- Activity
Transcribe the stretch of entries below from the line with "(** C14: however" through the line with "(h_recorded h ≡ₚ", exactly and with both ends included; leave out all other lines.

Stored items:
------------------------------------------------------------------------
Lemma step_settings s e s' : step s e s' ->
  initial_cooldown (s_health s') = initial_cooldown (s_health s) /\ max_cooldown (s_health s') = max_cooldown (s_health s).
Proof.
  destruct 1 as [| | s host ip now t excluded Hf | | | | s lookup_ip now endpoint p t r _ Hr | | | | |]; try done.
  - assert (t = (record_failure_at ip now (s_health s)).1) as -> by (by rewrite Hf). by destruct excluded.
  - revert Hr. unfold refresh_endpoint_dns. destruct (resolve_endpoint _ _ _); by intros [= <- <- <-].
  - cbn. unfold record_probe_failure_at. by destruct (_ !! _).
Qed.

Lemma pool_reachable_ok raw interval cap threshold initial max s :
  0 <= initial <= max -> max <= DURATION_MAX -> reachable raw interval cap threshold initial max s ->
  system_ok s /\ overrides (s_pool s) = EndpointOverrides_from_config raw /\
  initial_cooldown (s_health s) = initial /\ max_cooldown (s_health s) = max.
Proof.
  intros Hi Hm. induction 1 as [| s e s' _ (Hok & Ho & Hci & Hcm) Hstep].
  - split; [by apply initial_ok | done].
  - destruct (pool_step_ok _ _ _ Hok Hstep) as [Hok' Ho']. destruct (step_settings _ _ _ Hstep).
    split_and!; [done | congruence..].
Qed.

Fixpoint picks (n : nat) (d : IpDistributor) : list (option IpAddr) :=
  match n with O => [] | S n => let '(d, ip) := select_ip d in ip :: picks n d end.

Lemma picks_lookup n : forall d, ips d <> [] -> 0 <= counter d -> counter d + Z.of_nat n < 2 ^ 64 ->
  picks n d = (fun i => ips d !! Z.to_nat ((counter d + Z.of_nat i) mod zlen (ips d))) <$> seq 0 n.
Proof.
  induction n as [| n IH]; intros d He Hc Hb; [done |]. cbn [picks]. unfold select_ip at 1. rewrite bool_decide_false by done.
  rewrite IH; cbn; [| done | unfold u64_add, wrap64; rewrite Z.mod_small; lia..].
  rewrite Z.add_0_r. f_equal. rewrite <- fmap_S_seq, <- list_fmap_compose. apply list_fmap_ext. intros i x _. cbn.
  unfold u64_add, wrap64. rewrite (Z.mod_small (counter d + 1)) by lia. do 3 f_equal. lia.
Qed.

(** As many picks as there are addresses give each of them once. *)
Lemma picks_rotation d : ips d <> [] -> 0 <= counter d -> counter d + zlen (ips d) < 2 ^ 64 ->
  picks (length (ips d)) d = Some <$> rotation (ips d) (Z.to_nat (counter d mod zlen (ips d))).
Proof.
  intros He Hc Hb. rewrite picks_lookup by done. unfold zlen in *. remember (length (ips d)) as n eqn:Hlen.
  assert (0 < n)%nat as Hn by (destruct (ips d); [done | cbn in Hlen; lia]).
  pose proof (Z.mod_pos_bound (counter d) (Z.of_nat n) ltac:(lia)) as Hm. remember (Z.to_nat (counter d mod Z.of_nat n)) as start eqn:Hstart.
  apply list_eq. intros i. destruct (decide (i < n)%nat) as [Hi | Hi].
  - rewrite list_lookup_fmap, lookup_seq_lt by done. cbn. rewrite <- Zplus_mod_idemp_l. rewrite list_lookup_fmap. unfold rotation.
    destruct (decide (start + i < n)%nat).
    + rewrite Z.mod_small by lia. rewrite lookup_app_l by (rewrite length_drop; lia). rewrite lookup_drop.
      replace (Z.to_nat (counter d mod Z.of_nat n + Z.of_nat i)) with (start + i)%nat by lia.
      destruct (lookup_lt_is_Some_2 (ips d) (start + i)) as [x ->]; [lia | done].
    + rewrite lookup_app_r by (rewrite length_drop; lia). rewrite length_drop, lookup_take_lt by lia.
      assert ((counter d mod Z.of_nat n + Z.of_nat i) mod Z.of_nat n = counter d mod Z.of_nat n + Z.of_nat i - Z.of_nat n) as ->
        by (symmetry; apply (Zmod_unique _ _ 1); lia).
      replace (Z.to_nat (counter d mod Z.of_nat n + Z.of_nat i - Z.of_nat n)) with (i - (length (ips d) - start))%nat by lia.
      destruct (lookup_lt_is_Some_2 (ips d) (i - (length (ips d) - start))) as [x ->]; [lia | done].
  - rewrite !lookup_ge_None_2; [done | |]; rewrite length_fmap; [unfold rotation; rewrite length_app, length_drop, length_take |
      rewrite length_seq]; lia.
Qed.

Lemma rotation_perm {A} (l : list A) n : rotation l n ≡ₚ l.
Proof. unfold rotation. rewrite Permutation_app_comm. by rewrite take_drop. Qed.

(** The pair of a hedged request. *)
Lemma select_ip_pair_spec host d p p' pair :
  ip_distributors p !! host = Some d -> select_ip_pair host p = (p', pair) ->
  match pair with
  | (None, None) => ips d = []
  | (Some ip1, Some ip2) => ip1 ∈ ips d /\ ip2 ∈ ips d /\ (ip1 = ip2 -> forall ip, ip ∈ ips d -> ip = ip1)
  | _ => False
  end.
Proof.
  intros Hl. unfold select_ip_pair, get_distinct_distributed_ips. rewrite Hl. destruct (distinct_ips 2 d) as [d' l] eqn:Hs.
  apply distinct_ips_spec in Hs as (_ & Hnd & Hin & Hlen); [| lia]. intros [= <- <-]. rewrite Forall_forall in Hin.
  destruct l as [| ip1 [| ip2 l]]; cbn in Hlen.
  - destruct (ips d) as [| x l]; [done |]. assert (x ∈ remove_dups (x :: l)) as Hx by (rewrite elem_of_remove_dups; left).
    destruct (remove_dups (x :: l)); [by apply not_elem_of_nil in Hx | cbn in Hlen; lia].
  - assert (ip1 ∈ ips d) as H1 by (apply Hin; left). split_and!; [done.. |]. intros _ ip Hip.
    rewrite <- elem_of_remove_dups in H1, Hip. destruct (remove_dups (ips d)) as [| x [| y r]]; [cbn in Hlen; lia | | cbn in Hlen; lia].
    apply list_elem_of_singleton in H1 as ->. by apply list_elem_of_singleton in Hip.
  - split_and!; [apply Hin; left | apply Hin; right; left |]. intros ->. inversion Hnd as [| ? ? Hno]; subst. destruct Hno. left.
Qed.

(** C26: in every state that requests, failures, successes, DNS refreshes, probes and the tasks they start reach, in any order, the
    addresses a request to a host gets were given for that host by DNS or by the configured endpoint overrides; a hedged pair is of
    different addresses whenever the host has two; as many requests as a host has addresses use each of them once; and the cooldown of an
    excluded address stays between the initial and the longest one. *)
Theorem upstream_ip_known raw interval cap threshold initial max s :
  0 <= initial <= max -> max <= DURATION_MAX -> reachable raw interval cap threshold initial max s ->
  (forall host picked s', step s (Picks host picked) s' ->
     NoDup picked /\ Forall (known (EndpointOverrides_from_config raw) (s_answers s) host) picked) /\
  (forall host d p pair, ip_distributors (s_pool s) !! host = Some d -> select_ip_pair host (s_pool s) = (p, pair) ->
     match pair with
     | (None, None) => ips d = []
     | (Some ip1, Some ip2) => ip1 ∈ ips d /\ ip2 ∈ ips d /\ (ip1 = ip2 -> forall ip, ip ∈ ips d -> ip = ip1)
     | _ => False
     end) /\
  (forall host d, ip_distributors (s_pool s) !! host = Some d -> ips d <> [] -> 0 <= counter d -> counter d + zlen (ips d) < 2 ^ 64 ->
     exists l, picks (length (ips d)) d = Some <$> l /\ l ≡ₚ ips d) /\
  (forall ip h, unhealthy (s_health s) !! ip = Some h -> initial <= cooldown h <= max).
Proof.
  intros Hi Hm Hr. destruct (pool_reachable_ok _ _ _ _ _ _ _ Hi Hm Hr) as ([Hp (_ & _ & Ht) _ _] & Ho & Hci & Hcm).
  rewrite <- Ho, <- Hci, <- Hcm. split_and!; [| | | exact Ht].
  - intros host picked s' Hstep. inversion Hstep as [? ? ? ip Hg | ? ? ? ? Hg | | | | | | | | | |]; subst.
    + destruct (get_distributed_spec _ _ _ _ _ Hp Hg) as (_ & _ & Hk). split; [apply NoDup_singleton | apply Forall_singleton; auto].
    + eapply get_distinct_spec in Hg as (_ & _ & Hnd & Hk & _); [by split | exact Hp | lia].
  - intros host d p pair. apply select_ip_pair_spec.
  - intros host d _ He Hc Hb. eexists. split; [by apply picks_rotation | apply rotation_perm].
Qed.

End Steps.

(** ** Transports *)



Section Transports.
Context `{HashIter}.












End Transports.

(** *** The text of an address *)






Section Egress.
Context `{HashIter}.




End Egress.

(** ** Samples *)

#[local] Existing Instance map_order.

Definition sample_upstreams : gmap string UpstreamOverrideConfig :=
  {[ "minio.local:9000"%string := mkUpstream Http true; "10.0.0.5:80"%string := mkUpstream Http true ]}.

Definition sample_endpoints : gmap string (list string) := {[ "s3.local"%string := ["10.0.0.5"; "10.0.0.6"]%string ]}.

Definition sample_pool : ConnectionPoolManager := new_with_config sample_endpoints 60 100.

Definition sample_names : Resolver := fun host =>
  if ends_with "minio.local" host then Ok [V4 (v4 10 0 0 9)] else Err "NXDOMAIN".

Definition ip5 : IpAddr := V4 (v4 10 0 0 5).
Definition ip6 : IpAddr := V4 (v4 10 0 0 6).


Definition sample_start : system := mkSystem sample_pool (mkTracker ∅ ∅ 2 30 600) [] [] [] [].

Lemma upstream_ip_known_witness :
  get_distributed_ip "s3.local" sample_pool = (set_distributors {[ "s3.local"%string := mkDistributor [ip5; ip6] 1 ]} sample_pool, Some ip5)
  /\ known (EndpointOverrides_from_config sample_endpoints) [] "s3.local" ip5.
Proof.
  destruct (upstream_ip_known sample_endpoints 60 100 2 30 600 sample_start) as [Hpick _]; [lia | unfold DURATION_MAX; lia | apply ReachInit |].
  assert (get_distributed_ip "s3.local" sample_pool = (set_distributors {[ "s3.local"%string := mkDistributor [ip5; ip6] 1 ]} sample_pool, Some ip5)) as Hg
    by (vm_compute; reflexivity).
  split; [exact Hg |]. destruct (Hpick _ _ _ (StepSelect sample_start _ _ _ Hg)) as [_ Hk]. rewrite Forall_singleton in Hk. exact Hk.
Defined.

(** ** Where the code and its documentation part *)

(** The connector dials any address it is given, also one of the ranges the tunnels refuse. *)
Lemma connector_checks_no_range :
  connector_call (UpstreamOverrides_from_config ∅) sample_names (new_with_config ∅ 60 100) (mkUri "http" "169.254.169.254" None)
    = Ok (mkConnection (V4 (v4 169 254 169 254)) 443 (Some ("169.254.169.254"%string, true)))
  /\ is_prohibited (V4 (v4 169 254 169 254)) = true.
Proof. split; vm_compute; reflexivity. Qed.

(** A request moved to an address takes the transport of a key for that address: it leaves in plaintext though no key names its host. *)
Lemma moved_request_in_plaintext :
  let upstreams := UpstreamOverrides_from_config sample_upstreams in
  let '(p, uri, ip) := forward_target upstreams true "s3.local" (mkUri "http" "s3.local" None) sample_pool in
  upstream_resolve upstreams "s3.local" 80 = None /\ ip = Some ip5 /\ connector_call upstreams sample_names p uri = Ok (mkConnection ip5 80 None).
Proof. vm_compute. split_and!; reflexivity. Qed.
------------------------------------------------------------------------
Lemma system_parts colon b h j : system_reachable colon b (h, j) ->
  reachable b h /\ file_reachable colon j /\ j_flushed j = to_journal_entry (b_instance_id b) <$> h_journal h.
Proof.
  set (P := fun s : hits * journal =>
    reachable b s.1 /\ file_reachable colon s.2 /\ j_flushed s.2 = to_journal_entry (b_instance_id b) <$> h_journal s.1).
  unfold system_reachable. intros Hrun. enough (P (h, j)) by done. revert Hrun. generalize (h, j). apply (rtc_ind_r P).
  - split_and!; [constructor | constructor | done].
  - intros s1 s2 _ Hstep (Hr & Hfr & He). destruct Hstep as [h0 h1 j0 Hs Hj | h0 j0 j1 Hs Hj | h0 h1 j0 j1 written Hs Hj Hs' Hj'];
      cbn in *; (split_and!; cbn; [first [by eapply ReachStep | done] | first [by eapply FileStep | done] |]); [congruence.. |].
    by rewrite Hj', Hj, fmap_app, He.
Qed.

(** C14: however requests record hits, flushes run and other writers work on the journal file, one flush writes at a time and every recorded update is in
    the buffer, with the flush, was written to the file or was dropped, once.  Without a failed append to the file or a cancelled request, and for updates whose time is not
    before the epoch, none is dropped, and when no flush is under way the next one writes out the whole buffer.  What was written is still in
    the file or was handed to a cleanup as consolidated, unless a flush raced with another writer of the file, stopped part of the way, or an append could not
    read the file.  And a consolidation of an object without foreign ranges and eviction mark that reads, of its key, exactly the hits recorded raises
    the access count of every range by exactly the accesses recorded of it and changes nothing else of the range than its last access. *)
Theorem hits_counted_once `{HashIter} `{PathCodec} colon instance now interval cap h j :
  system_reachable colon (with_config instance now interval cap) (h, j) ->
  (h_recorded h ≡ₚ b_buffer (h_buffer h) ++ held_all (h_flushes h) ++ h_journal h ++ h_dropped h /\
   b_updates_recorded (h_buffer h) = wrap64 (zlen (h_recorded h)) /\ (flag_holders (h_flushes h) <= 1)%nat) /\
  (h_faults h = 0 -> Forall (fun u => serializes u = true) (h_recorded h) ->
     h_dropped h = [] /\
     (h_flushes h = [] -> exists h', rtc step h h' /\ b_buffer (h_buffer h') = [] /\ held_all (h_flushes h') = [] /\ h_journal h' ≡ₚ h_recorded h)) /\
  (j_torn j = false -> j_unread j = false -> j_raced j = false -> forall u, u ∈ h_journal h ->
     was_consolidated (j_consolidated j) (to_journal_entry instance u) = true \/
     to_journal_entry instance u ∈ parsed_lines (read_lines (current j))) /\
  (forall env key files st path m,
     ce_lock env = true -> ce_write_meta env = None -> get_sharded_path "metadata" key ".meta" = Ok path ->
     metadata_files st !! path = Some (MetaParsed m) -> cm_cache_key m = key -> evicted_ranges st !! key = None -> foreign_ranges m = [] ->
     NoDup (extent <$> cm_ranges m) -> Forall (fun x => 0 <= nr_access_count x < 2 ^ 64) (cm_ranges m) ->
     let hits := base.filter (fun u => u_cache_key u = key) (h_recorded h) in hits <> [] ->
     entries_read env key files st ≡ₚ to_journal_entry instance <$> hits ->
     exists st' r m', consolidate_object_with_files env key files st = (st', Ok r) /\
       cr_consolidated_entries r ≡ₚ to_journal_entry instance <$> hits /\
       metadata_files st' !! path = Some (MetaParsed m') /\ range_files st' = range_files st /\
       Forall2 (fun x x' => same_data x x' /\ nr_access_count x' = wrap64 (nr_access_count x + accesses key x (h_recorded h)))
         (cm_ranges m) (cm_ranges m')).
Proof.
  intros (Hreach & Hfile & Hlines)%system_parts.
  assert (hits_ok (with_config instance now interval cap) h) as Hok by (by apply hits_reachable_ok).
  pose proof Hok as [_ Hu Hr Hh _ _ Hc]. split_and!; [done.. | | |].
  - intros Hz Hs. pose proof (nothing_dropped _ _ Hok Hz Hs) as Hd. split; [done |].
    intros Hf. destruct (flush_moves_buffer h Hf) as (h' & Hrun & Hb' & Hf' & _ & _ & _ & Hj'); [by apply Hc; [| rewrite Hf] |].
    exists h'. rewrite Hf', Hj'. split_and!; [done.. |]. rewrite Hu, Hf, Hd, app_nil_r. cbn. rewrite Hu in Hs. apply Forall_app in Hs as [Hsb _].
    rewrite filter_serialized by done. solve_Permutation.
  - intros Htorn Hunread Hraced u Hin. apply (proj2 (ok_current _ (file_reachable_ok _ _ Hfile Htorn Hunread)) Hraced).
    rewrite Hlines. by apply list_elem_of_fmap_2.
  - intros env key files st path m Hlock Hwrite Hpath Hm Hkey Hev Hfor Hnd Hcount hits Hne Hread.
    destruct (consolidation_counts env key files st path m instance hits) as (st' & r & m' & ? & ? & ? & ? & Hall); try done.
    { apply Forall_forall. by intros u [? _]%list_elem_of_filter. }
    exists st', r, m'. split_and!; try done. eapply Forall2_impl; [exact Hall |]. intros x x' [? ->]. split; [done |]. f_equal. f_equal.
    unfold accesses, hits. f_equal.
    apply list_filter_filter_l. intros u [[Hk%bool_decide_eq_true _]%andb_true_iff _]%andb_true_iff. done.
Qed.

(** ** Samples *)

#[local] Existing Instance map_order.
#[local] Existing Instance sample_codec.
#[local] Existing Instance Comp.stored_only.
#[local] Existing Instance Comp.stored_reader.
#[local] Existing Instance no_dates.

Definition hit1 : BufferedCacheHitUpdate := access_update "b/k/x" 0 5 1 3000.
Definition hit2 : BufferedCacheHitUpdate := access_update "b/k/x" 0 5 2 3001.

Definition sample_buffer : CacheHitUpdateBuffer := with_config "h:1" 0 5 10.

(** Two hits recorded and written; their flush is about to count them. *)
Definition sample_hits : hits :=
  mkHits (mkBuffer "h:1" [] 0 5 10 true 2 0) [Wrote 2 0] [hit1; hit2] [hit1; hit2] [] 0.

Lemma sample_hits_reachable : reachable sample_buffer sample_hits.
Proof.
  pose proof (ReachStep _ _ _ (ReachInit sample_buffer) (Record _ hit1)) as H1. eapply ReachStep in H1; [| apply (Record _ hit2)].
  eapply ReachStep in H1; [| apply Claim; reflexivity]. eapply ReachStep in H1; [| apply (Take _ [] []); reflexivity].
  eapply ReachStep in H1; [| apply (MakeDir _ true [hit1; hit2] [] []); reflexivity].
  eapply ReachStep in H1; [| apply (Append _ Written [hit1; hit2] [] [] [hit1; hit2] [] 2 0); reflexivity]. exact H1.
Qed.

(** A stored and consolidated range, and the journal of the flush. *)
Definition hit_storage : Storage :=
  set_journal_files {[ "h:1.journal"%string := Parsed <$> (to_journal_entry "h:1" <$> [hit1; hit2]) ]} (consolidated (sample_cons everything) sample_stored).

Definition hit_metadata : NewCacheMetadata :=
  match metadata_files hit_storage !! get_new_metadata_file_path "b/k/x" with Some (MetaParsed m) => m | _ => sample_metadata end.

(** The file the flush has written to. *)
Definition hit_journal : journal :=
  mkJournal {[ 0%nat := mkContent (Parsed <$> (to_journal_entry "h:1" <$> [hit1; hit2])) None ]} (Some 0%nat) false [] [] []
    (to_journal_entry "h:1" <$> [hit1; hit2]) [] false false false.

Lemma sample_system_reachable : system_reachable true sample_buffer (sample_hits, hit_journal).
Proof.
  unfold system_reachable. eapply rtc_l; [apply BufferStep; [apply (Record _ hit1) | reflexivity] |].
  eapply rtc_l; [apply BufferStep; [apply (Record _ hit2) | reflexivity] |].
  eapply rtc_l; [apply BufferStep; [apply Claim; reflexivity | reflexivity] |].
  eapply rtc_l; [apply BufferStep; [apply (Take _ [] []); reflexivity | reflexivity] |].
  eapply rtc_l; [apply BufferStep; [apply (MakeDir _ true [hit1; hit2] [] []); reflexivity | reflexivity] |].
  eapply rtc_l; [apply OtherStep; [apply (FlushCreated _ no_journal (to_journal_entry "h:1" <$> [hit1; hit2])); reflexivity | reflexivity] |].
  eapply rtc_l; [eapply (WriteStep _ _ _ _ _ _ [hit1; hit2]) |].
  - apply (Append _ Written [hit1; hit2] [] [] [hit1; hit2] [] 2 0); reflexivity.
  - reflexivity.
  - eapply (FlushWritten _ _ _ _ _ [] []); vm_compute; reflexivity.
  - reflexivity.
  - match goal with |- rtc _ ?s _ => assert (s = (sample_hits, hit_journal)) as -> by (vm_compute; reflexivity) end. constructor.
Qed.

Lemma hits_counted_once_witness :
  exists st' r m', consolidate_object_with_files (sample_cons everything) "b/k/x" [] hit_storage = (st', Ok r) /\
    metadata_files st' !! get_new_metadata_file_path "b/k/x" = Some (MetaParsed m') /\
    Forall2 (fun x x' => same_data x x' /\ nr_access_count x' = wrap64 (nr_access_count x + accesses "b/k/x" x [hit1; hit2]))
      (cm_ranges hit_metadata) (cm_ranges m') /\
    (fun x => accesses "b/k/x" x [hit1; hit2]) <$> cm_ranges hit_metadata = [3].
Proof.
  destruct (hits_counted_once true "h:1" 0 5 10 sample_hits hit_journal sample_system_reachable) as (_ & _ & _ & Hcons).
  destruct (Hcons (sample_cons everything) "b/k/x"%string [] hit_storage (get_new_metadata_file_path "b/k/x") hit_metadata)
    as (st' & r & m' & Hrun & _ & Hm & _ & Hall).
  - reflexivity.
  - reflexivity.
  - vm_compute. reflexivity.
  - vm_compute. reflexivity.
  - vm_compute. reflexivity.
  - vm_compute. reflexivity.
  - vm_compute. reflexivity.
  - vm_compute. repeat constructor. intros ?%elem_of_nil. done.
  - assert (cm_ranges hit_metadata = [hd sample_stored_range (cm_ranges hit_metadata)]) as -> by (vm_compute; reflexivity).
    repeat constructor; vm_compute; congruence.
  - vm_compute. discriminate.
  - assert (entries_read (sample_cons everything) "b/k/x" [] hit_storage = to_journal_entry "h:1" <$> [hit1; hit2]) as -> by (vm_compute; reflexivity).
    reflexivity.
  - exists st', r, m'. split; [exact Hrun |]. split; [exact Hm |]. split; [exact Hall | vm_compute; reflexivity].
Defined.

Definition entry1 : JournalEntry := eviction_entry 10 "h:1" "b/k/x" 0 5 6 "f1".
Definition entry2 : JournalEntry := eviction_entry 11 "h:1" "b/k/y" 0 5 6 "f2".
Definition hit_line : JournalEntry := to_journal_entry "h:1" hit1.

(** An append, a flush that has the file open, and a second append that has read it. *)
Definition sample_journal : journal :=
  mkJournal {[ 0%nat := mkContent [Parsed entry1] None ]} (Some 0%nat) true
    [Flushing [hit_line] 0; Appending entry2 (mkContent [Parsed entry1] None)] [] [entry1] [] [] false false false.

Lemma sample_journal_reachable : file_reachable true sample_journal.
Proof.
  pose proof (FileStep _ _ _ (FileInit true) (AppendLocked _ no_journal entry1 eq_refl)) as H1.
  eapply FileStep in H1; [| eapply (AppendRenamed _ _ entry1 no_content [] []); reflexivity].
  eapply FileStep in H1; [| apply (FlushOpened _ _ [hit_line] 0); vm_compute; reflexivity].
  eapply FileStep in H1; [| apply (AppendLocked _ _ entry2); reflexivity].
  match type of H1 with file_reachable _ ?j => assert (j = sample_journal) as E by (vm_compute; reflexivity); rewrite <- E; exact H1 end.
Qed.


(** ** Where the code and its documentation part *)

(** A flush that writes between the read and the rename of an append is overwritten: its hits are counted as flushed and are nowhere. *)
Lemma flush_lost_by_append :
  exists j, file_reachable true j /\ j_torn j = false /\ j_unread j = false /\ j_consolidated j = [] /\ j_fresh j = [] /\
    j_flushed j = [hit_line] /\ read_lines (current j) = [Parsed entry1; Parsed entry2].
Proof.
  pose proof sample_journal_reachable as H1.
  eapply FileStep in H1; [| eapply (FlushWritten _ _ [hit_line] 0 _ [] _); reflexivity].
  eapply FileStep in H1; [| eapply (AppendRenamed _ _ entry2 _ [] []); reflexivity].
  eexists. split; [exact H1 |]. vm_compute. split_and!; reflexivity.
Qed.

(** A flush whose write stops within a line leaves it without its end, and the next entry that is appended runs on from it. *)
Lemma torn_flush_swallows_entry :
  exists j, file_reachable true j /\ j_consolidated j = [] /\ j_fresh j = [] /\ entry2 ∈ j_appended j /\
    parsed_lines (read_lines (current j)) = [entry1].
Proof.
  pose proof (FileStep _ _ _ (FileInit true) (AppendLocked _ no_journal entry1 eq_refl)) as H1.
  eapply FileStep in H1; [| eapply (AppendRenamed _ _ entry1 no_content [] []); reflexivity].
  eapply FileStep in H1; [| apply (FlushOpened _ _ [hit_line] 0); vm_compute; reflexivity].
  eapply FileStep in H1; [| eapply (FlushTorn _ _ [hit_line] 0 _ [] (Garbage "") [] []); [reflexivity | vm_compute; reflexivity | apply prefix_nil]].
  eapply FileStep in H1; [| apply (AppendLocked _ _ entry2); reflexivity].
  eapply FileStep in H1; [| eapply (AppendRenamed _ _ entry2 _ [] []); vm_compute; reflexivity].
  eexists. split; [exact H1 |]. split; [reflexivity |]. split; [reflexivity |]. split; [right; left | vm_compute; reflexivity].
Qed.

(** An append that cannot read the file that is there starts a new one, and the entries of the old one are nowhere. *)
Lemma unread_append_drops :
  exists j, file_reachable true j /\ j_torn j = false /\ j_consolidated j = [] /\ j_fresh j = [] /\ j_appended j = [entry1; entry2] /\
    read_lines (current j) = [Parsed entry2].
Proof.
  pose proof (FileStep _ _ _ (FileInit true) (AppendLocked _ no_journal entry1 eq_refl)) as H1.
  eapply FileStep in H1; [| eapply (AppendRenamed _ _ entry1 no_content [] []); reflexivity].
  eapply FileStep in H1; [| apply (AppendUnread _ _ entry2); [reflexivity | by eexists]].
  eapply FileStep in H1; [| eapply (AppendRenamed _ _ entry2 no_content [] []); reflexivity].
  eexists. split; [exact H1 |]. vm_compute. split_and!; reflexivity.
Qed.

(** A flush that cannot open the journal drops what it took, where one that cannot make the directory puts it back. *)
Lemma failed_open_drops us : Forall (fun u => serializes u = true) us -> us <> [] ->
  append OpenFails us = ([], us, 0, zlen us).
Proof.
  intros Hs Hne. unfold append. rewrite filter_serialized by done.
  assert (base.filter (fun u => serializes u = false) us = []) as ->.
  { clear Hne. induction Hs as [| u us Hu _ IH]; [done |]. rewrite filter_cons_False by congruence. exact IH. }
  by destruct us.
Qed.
------------------------------------------------------------------------
- Exercise solution
(** C14: however requests record hits, flushes run and other writers work on the journal file, one flush writes at a time and every recorded update is in
    the buffer, with the flush, was written to the file or was dropped, once.  Without a failed append to the file or a cancelled request, and for updates whose time is not
    before the epoch, none is dropped, and when no flush is under way the next one writes out the whole buffer.  What was written is still in
    the file or was handed to a cleanup as consolidated, unless a flush raced with another writer of the file, stopped part of the way, or an append could not
    read the file.  And a consolidation of an object without foreign ranges and eviction mark that reads, of its key, exactly the hits recorded raises
    the access count of every range by exactly the accesses recorded of it and changes nothing else of the range than its last access. *)
Theorem hits_counted_once `{HashIter} `{PathCodec} colon instance now interval cap h j :
  system_reachable colon (with_config instance now interval cap) (h, j) ->
  (h_recorded h ≡ₚ b_buffer (h_buffer h) ++ held_all (h_flushes h) ++ h_journal h ++ h_dropped h /\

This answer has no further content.